Given records:
(** X15. A write the server refuses (a username longer than the column's 16
    characters) is not treated as final: on a healthy database the read
    goes through, then the upsert is sent [maxAttempts] times with the
    backoff suspensions in between, [addSubscription] answers [false]
    with table and journal unchanged, and the database breaker has
    counted one failure. *)
Theorem X15_refused_write_is_retried username days s :
  healthy s ->
  (16 < String.length username)%nat ->
  (forall row, subscriptions (world s) !! username = Some row ->
     expiration_date row < clock (world s)) ->
  let out := addSubscription username days s in
  let later :=
    clock (world s)
    + DbOps.slept (retry (db s)) 1 (Z.to_nat (Retry.maxAttempts (retry (db s))) - 1) in
  fst out = Resolved false /\
  subscriptions (world (snd out)) = subscriptions (world s) /\
  journal (world (snd out)) = journal (world s) /\
  clock (world (snd out)) = later /\
  circuitBreaker (db (snd out))
    = Breaker.failure later (Breaker.success (circuitBreaker (db s))) /\
  Breaker.failureCount (circuitBreaker (db (snd out))) = 1.
Proof.
  intros Hs Hlong Hlapsed out later. subst out. unfold addSubscription.
  change (Date_now s) with (clock (world s)).
  rewrite (query_healthy _ _ _ _ _ Hs (select_runs _ _ _)).
  destruct Hs as (Hclosed & Hmax & Hfaults).
  cbn [rows].
  set (s1 := {| db := _; world := _ |}).
  assert (Hup : forall ed,
    query (Upsert username (clock (world s)) ed) s1
    = (Rejected too_long,
       {| db := {| circuitBreaker :=
                     Breaker.failure later (Breaker.success (circuitBreaker (db s)));
                   retry := retry (db s) |};
          world := {| clock := later; subscriptions := subscriptions (world s);
                      journal := journal (world s); pool_faults := [] |} |})).
  { intros ed. unfold query. subst s1. cbn [db world circuitBreaker retry].
    rewrite execute_closed by reflexivity. unfold Retry.execute.
    rewrite (loop_server_error _ (retry (db s)) too_long);
      [| f_equal; lia | lia | reflexivity |].
    - reflexivity.
    - intros now. cbn [run subscriptions].
      replace (16 <? String.length username)%nat with true
        by (symmetry; apply Nat.ltb_lt; exact Hlong).
      reflexivity. }
  destruct (subscriptions (world s) !! username) as [row |] eqn:Hrow.
  - replace (clock (world s) >? expiration_date row) with true
      by (symmetry; apply Z.gtb_lt; apply Hlapsed; reflexivity).
    rewrite Hup. cbn. repeat split.
  - rewrite Hup. cbn. repeat split.
Qed.

End LedgerExtra.

(** X15 at a seventeen-character username on an empty table: three refused
    upserts, 3000 ms of backoff, one counted failure. *)
Lemma X15_witness :
  let out := Ledger.addSubscription "abcdefghijklmnopq" 31 (Example.fresh Example.jan15) in
  fst out = Resolved false /\
  Db.clock (Db.world (snd out)) = Example.jan15 + 3000 /\
  Breaker.failureCount (Db.circuitBreaker (Db.db (snd out))) = 1.
Proof.
  intros out.
  destruct (X15_refused_write_is_retried "abcdefghijklmnopq" 31 (Example.fresh Example.jan15))
    as (Hres & _ & _ & Hclock & _ & Hcount).
  - repeat split. vm_compute. discriminate.
  - vm_compute. reflexivity.
  - intros row Hrow. vm_compute in Hrow. discriminate.
  - split; [exact Hres |]. split; [| exact Hcount].
    subst out. rewrite Hclock. reflexivity.
Defined.

(* ===================================================================== *)
(** * Transfer classifier: further properties *)
(* ===================================================================== *)
Section ClassifierExtra.
Import Db.

(** [processSubscriptionTransfer] either does nothing or is one
    [addSubscription] for the sender. *)
Lemma processSubscriptionTransfer_state env transfer s :
  snd (Ledger.processSubscriptionTransfer env transfer s) = s \/
  exists days,
    snd (Ledger.processSubscriptionTransfer env transfer s)
    = snd (Ledger.addSubscription (from transfer) days s).
Proof.
  unfold Ledger.processSubscriptionTransfer.
  repeat match goal with
         | |- context [if ?b then _ else _] => destruct b
         | |- context [match JsString.match_subscribe ?m with _ => _ end] =>
             destruct (JsString.match_subscribe m)
         end;
    try (left; reflexivity); right; eauto.
Qed.

Lemma addSubscription_others username days s u :
  u <> username ->
  subscriptions (world (snd (Ledger.addSubscription username days s))) !! u
  = subscriptions (world s) !! u.
Proof.
  intros Hu.
  destruct (addSubscription_table username days s) as [-> | (_ & db_now & ->)];
    [reflexivity |].
  apply lookup_insert_ne. congruence.
Qed.

(** X16. The classifier leaves the whole state as it is (it does not even
    query the database) unless the operation is a [transfer] or
    [fill_recurrent_transfer] to one of the two payment accounts, the
    second word of its amount is [HBD], and the parsed amount is one of the
    three configured amounts.  Whatever it does, it touches no row other
    than the sender's. *)
Theorem X16_classify_acts_only_on_payments env operation s :
  let s1 := snd (Monitor.classify env operation s) in
  (s1 <> s ->
   exists opType opData,
     Monitor.op operation = Some (opType, opData) /\
     (opType = "transfer"%string \/ opType = "fill_recurrent_transfer"%string) /\
     (Monitor.op_to opData = SUBSCRIPTION_PAYMENT_ACCOUNT env
      \/ Monitor.op_to opData = AI_PAYMENT_ACCOUNT env) /\
     List.nth_error (JsString.split " " (Monitor.op_amount opData)) 1 = Some "HBD"%string /\
     let parsed :=
       JsString.parseFloat
         (List.hd EmptyString (JsString.split " " (Monitor.op_amount opData))) in
     (JsString.num_eq parsed (Some (AI_SUBSCRIPTION_FULL_AMOUNT env)) = true
      \/ JsString.num_eq parsed (Some (AI_SUBSCRIPTION_MINI_AMOUNT env)) = true
      \/ JsString.num_eq parsed (Some (SUBSCRIPTION_AMOUNT env)) = true)) /\
  (forall u,
      (forall opType opData,
          Monitor.op operation = Some (opType, opData) -> u <> Monitor.op_from opData) ->
      subscriptions (world s1) !! u = subscriptions (world s) !! u).
Proof.
  intros s1. subst s1. unfold Monitor.classify.
  destruct (Monitor.op operation) as [[opType opData] |];
    [| split; [intros Hne; contradiction Hne; reflexivity | reflexivity]].
  set (parts := JsString.split " " (Monitor.op_amount opData)).
  set (parsed := JsString.parseFloat (List.hd EmptyString parts)).
  set (transformed := {| from := Monitor.op_from opData; to := _; amount := _;
                         memo := _; timestamp := _ |}).
  assert (Hframe : forall u,
    (forall opType0 opData0,
        Some (opType, opData) = Some (opType0, opData0) -> u <> Monitor.op_from opData0) ->
    subscriptions
      (world (snd (Ledger.processSubscriptionTransfer env transformed s))) !! u
    = subscriptions (world s) !! u).
  { intros u Hu.
    destruct (processSubscriptionTransfer_state env transformed s) as [-> | [days ->]];
      [reflexivity |].
    apply addSubscription_others. exact (Hu _ _ eq_refl). }
  destruct (String.eqb opType "transfer" || String.eqb opType "fill_recurrent_transfer")
    eqn:Htype;
    [| split; [intros Hne; contradiction Hne; reflexivity | reflexivity]].
  destruct (String.eqb (Monitor.op_to opData) (SUBSCRIPTION_PAYMENT_ACCOUNT env)
            || String.eqb (Monitor.op_to opData) (AI_PAYMENT_ACCOUNT env)) eqn:Hto;
    [| split; [intros Hne; contradiction Hne; reflexivity | reflexivity]].
  cbn [andb].
  assert (Htype' : opType = "transfer"%string \/ opType = "fill_recurrent_transfer"%string).
  { apply orb_true_iff in Htype. destruct Htype as [Ht | Ht];
      apply String.eqb_eq in Ht; auto. }
  assert (Hto' : Monitor.op_to opData = SUBSCRIPTION_PAYMENT_ACCOUNT env
                 \/ Monitor.op_to opData = AI_PAYMENT_ACCOUNT env).
  { apply orb_true_iff in Hto. destruct Hto as [Ht | Ht];
      apply String.eqb_eq in Ht; auto. }
  destruct (List.nth_error parts 1) as [sym |] eqn:Hsym.
  - destruct (String.eqb_spec sym "HBD") as [-> | Hsym'].
    + destruct (String.eqb (Monitor.op_to opData) (AI_PAYMENT_ACCOUNT env)); cbn [andb].
      * destruct (JsString.num_eq parsed (Some (AI_SUBSCRIPTION_FULL_AMOUNT env))) eqn:Hfull;
          cbn [orb].
        -- split; [| exact Hframe].
           intros _. exists opType, opData. repeat split; auto.
        -- destruct (JsString.num_eq parsed (Some (AI_SUBSCRIPTION_MINI_AMOUNT env)))
             eqn:Hmini.
           ++ split; [| exact Hframe].
              intros _. exists opType, opData. repeat split; auto.
           ++ split; [intros Hne; contradiction Hne; reflexivity | reflexivity].
      * destruct (String.eqb (Monitor.op_to opData) (SUBSCRIPTION_PAYMENT_ACCOUNT env));
          cbn [andb];
          [| split; [intros Hne; contradiction Hne; reflexivity | reflexivity]].
        destruct (JsString.num_eq parsed (Some (SUBSCRIPTION_AMOUNT env))) eqn:Hamt;
          cbn [andb];
          [| split; [intros Hne; contradiction Hne; reflexivity | reflexivity]].
        destruct (String.eqb (JsString.toLowerCase (Monitor.op_memo opData)) _);
          [| split; [intros Hne; contradiction Hne; reflexivity | reflexivity]].
        split; [| exact Hframe].
        intros _. exists opType, opData. repeat split; auto.
    + rewrite !andb_false_r. cbn [andb].
      split; [intros Hne; contradiction Hne; reflexivity | reflexivity].
  - rewrite !andb_false_r. cbn [andb].
    split; [intros Hne; contradiction Hne; reflexivity | reflexivity].
Qed.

Assignment:
Please transcribe the material line by line, exactly, from its opening line through the line that contains "- intros now. cbn [run subscriptions].".

Your solution:
(** X15. A write the server refuses (a username longer than the column's 16
    characters) is not treated as final: on a healthy database the read
    goes through, then the upsert is sent [maxAttempts] times with the
    backoff suspensions in between, [addSubscription] answers [false]
    with table and journal unchanged, and the database breaker has
    counted one failure. *)
Theorem X15_refused_write_is_retried username days s :
  healthy s ->
  (16 < String.length username)%nat ->
  (forall row, subscriptions (world s) !! username = Some row ->
     expiration_date row < clock (world s)) ->
  let out := addSubscription username days s in
  let later :=
    clock (world s)
    + DbOps.slept (retry (db s)) 1 (Z.to_nat (Retry.maxAttempts (retry (db s))) - 1) in
  fst out = Resolved false /\
  subscriptions (world (snd out)) = subscriptions (world s) /\
  journal (world (snd out)) = journal (world s) /\
  clock (world (snd out)) = later /\
  circuitBreaker (db (snd out))
    = Breaker.failure later (Breaker.success (circuitBreaker (db s))) /\
  Breaker.failureCount (circuitBreaker (db (snd out))) = 1.
Proof.
  intros Hs Hlong Hlapsed out later. subst out. unfold addSubscription.
  change (Date_now s) with (clock (world s)).
  rewrite (query_healthy _ _ _ _ _ Hs (select_runs _ _ _)).
  destruct Hs as (Hclosed & Hmax & Hfaults).
  cbn [rows].
  set (s1 := {| db := _; world := _ |}).
  assert (Hup : forall ed,
    query (Upsert username (clock (world s)) ed) s1
    = (Rejected too_long,
       {| db := {| circuitBreaker :=
                     Breaker.failure later (Breaker.success (circuitBreaker (db s)));
                   retry := retry (db s) |};
          world := {| clock := later; subscriptions := subscriptions (world s);
                      journal := journal (world s); pool_faults := [] |} |})).
  { intros ed. unfold query. subst s1. cbn [db world circuitBreaker retry].
    rewrite execute_closed by reflexivity. unfold Retry.execute.
    rewrite (loop_server_error _ (retry (db s)) too_long);
      [| f_equal; lia | lia | reflexivity |].
    - reflexivity.
    - intros now. cbn [run subscriptions].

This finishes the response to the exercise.